A análise também resultou na detecção de dois patógenos conhecidos, o vírus responsável pelo vírus da hepatite B (HBV) e a bactéria responsável pela bouba (Treponema pallidum pertenue), que causa sintomas semelhantes à sífilis. É importante ressaltar que esta é a evidência mais antiga de ambas as doenças na América.

Imagens de quatro ossos com identificações de danos e desgastes.Dano articular e ósseo encontrado nos restos esqueléticos: (A) desgaste ósseo extenso, (B) sinais de hérnia nas vértebras, (C e D) coloração esverdeada como evidência de uma bala de cobre. Imagem: Coleção de San José de los Naturales, Laboratório de Osteologia, Escola Nacional de Antropologia e História, Cidade do México, México. Foto: R. Barquera e N. Bernal

“Embora não tenhamos nenhuma indicação de que a linhagem de HBV que encontramos se estabeleceu no México, esta é a primeira evidência direta da introdução do HBV como resultado do comércio transatlântico de escravos”, disse Denise Kühnert, coautora do estudo e especialista em doenças infecciosas no MPI SHH. “Isso fornece uma nova visão sobre a (…) história do patógeno”.

O mesmo vale para a bouba, o que era comum na América durante o período colonial.

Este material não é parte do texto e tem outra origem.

(** The branch of [LoginToKeySlot] that prompts the user to log in. *)
Definition prompt_login : Task nsresult :=
  tokenDB <- call Site.do_GetService_PK11TokenDB ;;
  if negb tokenDB then ret NS_ERROR_FAILURE else
  keyToken <- call Site.GetInternalKeyToken ;;
  if negb keyToken then ret NS_ERROR_FAILURE else
  xpcom Site.Login.

Definition expired_store : State := with_certs [cert_of "devtools" T0].

(** As [calm], but no certificate can be deleted. *)
Definition no_delete (now : PRTime) : Env :=
  {| fails := fun s _ =>
                match s with
                | Site.PK11_DeleteTokenCertAndKey => true
                | _ => false
                end;
     prError := fun _ => SEC_ERROR_IO;
     xpcom_rv := fun _ _ => NS_OK;
     answer := fun _ _ => false;
     clock := fun _ => now;
     random := fun _ => 4242 |}.

(** A certificate of the service in front of a foreign one, both under
    "devtools". *)
Definition own_then_foreign : State :=
  with_certs [cert_of "devtools" T0; foreign_cert "devtools"].


Lemma returns_ret {A} (a : A) env st (Q : A -> State -> Prop) :
  Q a st -> returns (ret a) env st Q.
Proof. intros H. exists a, st. split; [reflexivity | exact H]. Qed.

Lemma returns_bind {A B} (m : Task A) (f : A -> Task B) env st
      (Q : B -> State -> Prop) :
  returns m env st (fun a st1 => returns (f a) env st1 Q) ->
  returns (bind m f) env st Q.
Proof.
  intros (a & st1 & Hm & b & st2 & Hf & HQ).
  exists b, st2. split; [| exact HQ].
  unfold bind. rewrite Hm. exact Hf.
Qed.
(** The [bigNumber] of [percentage], before it is formatted. *)
Definition percentageRatio `{TimeFrames} (s : Stores) : BigNumber.t :=
  BigNumber.multipliedBy
    (BigNumber.div (balanceDelta s) (startingValue s))
    (BigNumber.of_Z 100).

(** The sign bit as a factor. *)
Definition sgnQ (s : bool) : Q := if s then - (1) else 1.

(** The characters that [digits] counts. *)
Definition is_separator (a : ascii) : bool :=
  Ascii.eqb a "." || Ascii.eqb a ",".

Fixpoint count_non_separators (s : string) : nat :=
  match s with
  | EmptyString => O
  | String a rest =>
      if is_separator a then count_non_separators rest
      else S (count_non_separators rest)
  end.

Section ClientNotions.

Context `{Services}.

(** The status policy comes first: a refused status fails the operation
    with the transport error, whatever the envelope holds. *)
Definition status_checked_first {A : Type} (outcome : result A)
                                (response : AxiosResponse Json) : Prop :=
  validStatus (status response) = false ->
  outcome = Throw (TransportError (status response)).

(** The unwrapped result is validated against [schema]: the operation
    returns the typed value, or fails with the schema error. *)
Definition schema_validated {A : Type} (outcome : result A)
                            (schema : Json -> option A)
                            (response : AxiosResponse Json) : Prop :=
  validStatus (status response) = true ->
  forall unwrapped,
    handleResponse response = Ok unwrapped ->
    outcome = match schema unwrapped with
              | Some typed => Ok typed
              | None => Throw SchemaValidationError
              end.

(** The unwrapped result is returned as it is. *)
Definition passed_through (outcome : result Json)
                          (response : AxiosResponse Json) : Prop :=
  validStatus (status response) = true ->
  outcome = handleResponse response.

End ClientNotions.

Section ClientOutcomes.

Context `{Services}.




End ClientOutcomes.

(** ** Instances for the examples *)

Module Example.

(** Five windows; the two shortest need no premium subscription. *)
Inductive period : Type := all | year | month | two_weeks | week.

#[export] Instance timeFrames : TimeFrames := {|
  TimeFramePeriod := period;
  TWO_WEEKS := two_weeks;
  isPeriodAllowed := fun p =>
    match p with two_weeks | week => true | _ => false end;
  startingDate := fun p =>
    match p with
    | all => 0
    | year => 1668211200
    | month => 1697155200
    | two_weeks => 1698537600
    | week => 1699142400
    end%Z
|}.

Definition select (p : period) : TimeFrameSetting := Period p.

(** The effects of selecting the window [p]. *)
Definition notify (p : period) : list Effect :=
  [SessionUpdate p; UpdateSetting p].

(** The effects of a downgrade to [p], and of a fetch. *)
Definition downgrade (p : period) : list Effect := [SessionUpdate p].

Definition fetch : list Effect := [FetchNetValue].

Definition series (values : list Z) : NetValue :=
  {| times := map Z.of_nat (seq 0 (List.length values));
     data := map Js.of_Z values |}.

(** Stores in which every window shows the series [values]. *)
Definition stores (selected : period) (isPremium isLogged : bool)
                  (total : BigNumber.t) (loading : bool)
                  (values : list Z) : Stores :=
  {| timeframe := selected;
     lastKnownTimeframe := selected;
     premium := isPremium;
     logged := isLogged;
     totalNetWorth := total;
     floatingPrecision := 2;
     getNetValue := fun _ => series values;
     isSectionLoading := fun _ => loading |}.

(** A backend that answers every request with one status and body. *)
#[export] Instance services : Services := {|
  Json := string;
  validStatus := fun code => existsb (Nat.eqb code) [200; 400; 409]%nat;
  handleResponse := fun response =>
    if String.eqb (body response) ""
    then Throw (EnvelopeError "no result")
    else Ok (body response);
  axiosSnakeCaseTransformer := fun p => p;
  TimedBalances := unit;
  TimedBalances_parse := fun j =>
    if String.eqb j "balances" then Some tt else None;
  LocationData := unit;
  LocationData_parse := fun j =>
    if String.eqb j "locations" then Some tt else None;
  TimedAssetBalances := unit;
  TimedAssetBalances_parse := fun j =>
    if String.eqb j "assets" then Some tt else None
|}.

Definition backend (code : nat) (answer : string) : Backend :=
  fun _ => {| status := code; body := answer |}.

(** The series [0, 0, 50, 80] against a total of 100. *)
Definition dashboard : Stores :=
  stores month false true (BigNumber.of_Z 100) false [0; 0; 50; 80]%Z.

(** A series with a negative entry after its leading zero. *)
Definition overdrawn : Stores :=
  stores month false true (BigNumber.of_Z 100) false [0; -5; 10]%Z.

(** A series of zeros only. *)
Definition blank : Stores :=
  stores month false true (BigNumber.of_Z 100) false [0; 0; 0]%Z.

(** No data point at all. *)
Definition empty : Stores :=
  stores month false true (BigNumber.of_Z 100) false [].

(** The total equals the starting value. *)
Definition flat : Stores :=
  stores month false true (BigNumber.of_Z 50) false [50; 80]%Z.

(** The total is below the starting value. *)
Definition falling : Stores :=
  stores month false true (BigNumber.of_Z 20) false [50; 80]%Z.

(** The balances are still loading. *)
Definition loading : Stores :=
  stores week false true (BigNumber.of_Z 20) true [50; 80]%Z.

(** A subscriber looking at the year. *)
Definition subscriber : Stores :=
  stores year true true (BigNumber.of_Z 100) false [0; 0; 50; 80]%Z.

(** The series starts below zero. *)
Definition indebted : Stores :=
  stores month false true (BigNumber.of_Z 20) false [-10; 5]%Z.


(** The subscription has lapsed while the year was selected. *)
Definition session : Stores :=
  stores year false true (BigNumber.of_Z 100) false [0; 0; 50; 80]%Z.

(** Stores in which the windows differ: the week starts at 70, the
    longer windows at 40. *)
Definition windowed (selected : period) : Stores :=
  {| timeframe := selected;
     lastKnownTimeframe := selected;
     premium := true;
     logged := true;
     totalNetWorth := BigNumber.of_Z 100;
     floatingPrecision := 2;
     getNetValue := fun start =>
       if (1699142400 <=? start)%Z then series [70; 90; 100]%Z
       else series [40; 70; 90; 100]%Z;
     isSectionLoading := fun _ => false |}.

(** Nobody is logged in. *)
Definition visitor : Stores :=
  stores week false false (BigNumber.of_Z 0) false [].

End Example.

(** * Properties *)

(** ** The starting value *)

Lemma skipn_nth_error {A : Type} (l : list A) :
  forall i x, nth_error l i = Some x -> skipn i l = x :: skipn (S i) l.
Proof.
  induction l as [|a l IH]; intros [|i] x Hx; simpl in *; try discriminate.
  - now inversion Hx.
  - now apply IH.
Qed.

Antes do novo estudo, no entanto, a mais antiga evidência genética da doença veio de um colono europeu do século 17.

“É plausível que a bouba não tenha sido trazida apenas para as Américas através do comércio transatlântico de escravos, mas que posteriormente tenha tido um impacto considerável na dinâmica das doenças na América Latina”, acrescentou Kühnert.

Não é preciso dizer que este é um dos aspectos mais complicados do novo estudo; vincular a presença do HBV e da bouba nesses indivíduos à disseminação de doenças da África para as Américas é, na melhor das hipóteses, uma afirmação sem muitas evidências. Pesquisas futuras são necessárias.

Mesmo assim, o novo artigo apresenta uma visão devastadora da vida durante o período colonial inicial e as tremendas dificuldades sofridas pelas dezenas de milhares de pessoas sequestradas da África.